Data under study Block Start

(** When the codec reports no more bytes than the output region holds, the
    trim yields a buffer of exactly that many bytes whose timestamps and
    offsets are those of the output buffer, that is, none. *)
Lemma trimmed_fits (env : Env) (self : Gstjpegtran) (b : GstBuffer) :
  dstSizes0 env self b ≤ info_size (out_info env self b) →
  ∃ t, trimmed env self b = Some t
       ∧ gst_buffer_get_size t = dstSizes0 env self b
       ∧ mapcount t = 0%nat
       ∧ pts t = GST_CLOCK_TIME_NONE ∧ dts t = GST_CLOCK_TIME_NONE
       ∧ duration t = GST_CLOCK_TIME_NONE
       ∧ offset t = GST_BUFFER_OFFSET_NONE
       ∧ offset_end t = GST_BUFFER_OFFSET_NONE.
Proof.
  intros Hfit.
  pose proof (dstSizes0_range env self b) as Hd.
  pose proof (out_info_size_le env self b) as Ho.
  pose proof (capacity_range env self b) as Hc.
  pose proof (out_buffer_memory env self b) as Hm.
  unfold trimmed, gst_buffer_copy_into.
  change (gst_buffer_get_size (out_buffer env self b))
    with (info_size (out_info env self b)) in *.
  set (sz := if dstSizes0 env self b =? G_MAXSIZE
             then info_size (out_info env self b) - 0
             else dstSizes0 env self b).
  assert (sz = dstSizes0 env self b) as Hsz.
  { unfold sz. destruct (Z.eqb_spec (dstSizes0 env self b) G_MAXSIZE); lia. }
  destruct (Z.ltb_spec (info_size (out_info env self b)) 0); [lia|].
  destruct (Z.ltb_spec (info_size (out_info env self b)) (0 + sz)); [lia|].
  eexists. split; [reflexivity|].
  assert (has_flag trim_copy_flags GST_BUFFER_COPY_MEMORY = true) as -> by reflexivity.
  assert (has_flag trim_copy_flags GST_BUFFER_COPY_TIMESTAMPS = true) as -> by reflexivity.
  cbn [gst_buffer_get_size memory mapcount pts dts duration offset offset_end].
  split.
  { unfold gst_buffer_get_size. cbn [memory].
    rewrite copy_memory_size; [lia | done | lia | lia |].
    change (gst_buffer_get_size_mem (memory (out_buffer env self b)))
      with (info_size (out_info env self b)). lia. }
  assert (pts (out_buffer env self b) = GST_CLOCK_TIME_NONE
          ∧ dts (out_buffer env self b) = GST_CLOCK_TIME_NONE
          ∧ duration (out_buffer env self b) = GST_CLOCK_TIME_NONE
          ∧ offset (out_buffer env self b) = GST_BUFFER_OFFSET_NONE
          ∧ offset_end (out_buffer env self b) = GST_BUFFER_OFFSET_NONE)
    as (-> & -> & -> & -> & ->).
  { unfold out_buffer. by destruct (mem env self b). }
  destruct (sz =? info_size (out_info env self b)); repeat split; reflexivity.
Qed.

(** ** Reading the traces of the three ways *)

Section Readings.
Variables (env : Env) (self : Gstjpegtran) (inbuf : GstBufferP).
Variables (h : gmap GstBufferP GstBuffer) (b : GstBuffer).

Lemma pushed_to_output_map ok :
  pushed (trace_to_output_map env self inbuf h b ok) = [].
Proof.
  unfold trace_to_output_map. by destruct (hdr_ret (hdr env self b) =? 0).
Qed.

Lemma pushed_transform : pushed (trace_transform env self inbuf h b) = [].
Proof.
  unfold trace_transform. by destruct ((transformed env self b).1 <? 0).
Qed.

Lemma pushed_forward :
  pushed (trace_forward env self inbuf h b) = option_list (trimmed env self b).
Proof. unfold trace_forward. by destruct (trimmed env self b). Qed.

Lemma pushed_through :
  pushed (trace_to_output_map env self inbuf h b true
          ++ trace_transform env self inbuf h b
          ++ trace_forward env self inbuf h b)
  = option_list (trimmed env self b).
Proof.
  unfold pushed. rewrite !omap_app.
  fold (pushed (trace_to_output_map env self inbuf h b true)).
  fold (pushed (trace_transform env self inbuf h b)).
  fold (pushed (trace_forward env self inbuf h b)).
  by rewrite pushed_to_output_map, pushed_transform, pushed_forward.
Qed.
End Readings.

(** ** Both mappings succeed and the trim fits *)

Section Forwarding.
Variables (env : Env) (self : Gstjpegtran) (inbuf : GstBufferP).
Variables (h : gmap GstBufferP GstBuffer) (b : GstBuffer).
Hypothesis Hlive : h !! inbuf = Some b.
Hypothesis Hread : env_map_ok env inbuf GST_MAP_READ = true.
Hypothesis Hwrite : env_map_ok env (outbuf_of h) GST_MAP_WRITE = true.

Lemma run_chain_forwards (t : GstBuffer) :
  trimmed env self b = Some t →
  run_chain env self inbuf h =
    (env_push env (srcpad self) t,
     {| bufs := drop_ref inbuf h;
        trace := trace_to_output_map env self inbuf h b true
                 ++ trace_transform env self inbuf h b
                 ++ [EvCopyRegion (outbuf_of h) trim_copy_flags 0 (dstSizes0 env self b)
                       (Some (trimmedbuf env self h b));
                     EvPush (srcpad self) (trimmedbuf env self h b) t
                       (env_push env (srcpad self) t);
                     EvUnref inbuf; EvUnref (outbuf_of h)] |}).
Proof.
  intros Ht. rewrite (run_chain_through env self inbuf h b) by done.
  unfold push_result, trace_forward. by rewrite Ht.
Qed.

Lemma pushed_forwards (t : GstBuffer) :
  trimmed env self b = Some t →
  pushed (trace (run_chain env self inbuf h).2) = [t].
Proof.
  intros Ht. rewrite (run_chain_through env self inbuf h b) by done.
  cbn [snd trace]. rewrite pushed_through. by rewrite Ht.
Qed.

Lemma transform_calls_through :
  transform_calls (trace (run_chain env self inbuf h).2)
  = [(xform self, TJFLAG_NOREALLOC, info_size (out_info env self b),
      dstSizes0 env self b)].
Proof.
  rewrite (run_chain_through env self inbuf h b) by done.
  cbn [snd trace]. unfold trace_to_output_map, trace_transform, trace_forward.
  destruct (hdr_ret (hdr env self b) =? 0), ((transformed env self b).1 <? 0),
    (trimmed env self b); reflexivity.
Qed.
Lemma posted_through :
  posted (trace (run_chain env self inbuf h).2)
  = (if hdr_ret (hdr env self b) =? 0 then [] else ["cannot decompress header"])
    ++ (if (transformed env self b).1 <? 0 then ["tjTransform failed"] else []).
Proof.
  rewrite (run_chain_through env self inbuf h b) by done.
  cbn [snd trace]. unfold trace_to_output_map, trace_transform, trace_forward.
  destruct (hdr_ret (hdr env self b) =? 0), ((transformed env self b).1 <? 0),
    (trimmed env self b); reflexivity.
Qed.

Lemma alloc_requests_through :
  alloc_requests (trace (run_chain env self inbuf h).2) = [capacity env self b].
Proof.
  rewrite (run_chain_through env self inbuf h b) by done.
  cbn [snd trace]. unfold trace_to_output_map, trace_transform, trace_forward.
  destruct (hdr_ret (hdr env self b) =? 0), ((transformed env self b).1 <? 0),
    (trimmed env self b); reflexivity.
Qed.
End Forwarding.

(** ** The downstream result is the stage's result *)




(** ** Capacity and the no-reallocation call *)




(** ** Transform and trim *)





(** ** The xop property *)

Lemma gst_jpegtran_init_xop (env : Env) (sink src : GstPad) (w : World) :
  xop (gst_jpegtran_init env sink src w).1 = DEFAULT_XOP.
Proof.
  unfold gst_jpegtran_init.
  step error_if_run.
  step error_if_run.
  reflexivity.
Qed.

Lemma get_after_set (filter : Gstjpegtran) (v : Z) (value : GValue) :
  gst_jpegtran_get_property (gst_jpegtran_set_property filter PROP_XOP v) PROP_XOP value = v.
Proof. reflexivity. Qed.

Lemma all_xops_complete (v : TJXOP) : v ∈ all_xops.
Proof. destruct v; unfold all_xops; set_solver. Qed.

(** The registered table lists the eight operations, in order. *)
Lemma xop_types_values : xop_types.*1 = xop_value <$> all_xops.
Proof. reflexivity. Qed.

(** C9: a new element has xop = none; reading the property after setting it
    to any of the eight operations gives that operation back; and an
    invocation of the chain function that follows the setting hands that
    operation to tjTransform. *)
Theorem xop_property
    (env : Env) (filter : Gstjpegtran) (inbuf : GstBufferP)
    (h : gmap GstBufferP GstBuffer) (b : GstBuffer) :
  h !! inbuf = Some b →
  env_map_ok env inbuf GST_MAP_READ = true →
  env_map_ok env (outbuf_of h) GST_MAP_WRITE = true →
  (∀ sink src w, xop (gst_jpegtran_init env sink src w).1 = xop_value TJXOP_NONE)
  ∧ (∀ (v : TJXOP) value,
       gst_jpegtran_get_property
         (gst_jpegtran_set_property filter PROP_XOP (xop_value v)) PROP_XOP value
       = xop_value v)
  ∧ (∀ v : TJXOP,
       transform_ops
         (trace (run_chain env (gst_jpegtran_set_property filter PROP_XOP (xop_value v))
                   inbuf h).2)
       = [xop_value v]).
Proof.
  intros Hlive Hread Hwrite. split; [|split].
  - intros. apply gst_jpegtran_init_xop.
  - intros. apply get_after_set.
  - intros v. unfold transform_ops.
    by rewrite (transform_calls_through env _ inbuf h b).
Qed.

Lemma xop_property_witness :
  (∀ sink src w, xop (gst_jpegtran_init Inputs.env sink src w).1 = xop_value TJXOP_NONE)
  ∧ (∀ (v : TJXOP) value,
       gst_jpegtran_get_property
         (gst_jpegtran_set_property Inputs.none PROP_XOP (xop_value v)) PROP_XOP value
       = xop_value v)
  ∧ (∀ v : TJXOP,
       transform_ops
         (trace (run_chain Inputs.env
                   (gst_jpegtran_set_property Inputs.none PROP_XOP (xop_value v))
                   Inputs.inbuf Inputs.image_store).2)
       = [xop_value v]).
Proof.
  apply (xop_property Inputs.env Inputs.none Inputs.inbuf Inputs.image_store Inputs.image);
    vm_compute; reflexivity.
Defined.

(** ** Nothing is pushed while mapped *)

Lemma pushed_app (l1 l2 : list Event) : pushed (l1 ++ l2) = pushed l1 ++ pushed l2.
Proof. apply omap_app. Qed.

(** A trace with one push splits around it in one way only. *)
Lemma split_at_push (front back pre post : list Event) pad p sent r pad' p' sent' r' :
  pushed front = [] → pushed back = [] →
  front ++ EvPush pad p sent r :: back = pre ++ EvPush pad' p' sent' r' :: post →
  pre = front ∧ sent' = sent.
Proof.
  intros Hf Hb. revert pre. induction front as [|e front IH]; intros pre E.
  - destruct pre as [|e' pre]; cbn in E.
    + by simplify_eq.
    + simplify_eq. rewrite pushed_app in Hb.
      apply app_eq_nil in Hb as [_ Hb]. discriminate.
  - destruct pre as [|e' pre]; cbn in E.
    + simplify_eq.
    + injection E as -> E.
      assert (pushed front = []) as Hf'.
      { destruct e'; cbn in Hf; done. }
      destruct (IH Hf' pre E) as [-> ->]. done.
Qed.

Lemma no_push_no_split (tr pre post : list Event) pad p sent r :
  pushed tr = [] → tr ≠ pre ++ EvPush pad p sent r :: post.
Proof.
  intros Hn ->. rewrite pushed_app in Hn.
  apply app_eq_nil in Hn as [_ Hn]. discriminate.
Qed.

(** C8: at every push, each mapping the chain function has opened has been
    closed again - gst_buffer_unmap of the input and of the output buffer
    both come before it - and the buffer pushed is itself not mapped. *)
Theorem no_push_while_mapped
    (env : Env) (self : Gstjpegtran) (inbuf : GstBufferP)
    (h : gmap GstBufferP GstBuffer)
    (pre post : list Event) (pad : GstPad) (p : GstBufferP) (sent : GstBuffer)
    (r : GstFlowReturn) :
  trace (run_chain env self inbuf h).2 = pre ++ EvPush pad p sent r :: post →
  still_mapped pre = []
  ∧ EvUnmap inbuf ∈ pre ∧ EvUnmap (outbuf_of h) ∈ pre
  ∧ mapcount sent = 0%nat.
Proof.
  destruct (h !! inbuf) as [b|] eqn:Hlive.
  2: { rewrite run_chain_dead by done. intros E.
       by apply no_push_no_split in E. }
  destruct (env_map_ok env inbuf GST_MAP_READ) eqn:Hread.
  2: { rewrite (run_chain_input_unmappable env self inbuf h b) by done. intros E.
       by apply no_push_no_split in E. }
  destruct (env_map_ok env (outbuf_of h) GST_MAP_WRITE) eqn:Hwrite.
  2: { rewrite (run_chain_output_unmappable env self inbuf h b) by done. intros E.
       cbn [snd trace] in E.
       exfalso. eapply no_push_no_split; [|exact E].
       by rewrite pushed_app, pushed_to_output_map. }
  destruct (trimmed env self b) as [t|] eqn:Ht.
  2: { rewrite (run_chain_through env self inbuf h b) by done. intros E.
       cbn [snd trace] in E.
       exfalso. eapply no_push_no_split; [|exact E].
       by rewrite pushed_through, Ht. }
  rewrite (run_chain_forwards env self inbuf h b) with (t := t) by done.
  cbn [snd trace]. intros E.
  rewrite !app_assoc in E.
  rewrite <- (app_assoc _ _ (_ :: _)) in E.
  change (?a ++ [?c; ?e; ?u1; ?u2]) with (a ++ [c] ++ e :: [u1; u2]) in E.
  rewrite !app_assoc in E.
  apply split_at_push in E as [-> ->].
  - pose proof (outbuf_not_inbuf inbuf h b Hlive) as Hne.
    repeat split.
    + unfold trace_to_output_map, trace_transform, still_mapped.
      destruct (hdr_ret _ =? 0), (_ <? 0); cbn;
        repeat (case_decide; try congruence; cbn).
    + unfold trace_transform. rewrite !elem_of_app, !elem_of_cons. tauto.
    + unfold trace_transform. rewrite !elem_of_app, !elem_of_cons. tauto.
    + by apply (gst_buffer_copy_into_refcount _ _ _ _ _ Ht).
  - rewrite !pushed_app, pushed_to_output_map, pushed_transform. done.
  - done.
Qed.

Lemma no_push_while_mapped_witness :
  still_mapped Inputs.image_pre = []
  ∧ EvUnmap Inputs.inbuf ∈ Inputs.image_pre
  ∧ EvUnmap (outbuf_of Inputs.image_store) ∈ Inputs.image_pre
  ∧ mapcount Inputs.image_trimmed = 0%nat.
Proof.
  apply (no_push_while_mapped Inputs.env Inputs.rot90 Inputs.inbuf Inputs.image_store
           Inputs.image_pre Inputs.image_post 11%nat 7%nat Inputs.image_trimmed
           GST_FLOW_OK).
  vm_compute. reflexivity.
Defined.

Data under study Block End

Quote the records above from their first line through the line containing "dstSizes0 env self b ≤", both ends included.

Exercise answer:
(** When the codec reports no more bytes than the output region holds, the
    trim yields a buffer of exactly that many bytes whose timestamps and
    offsets are those of the output buffer, that is, none. *)
Lemma trimmed_fits (env : Env) (self : Gstjpegtran) (b : GstBuffer) :
  dstSizes0 env self b ≤ info_size (out_info env self b) →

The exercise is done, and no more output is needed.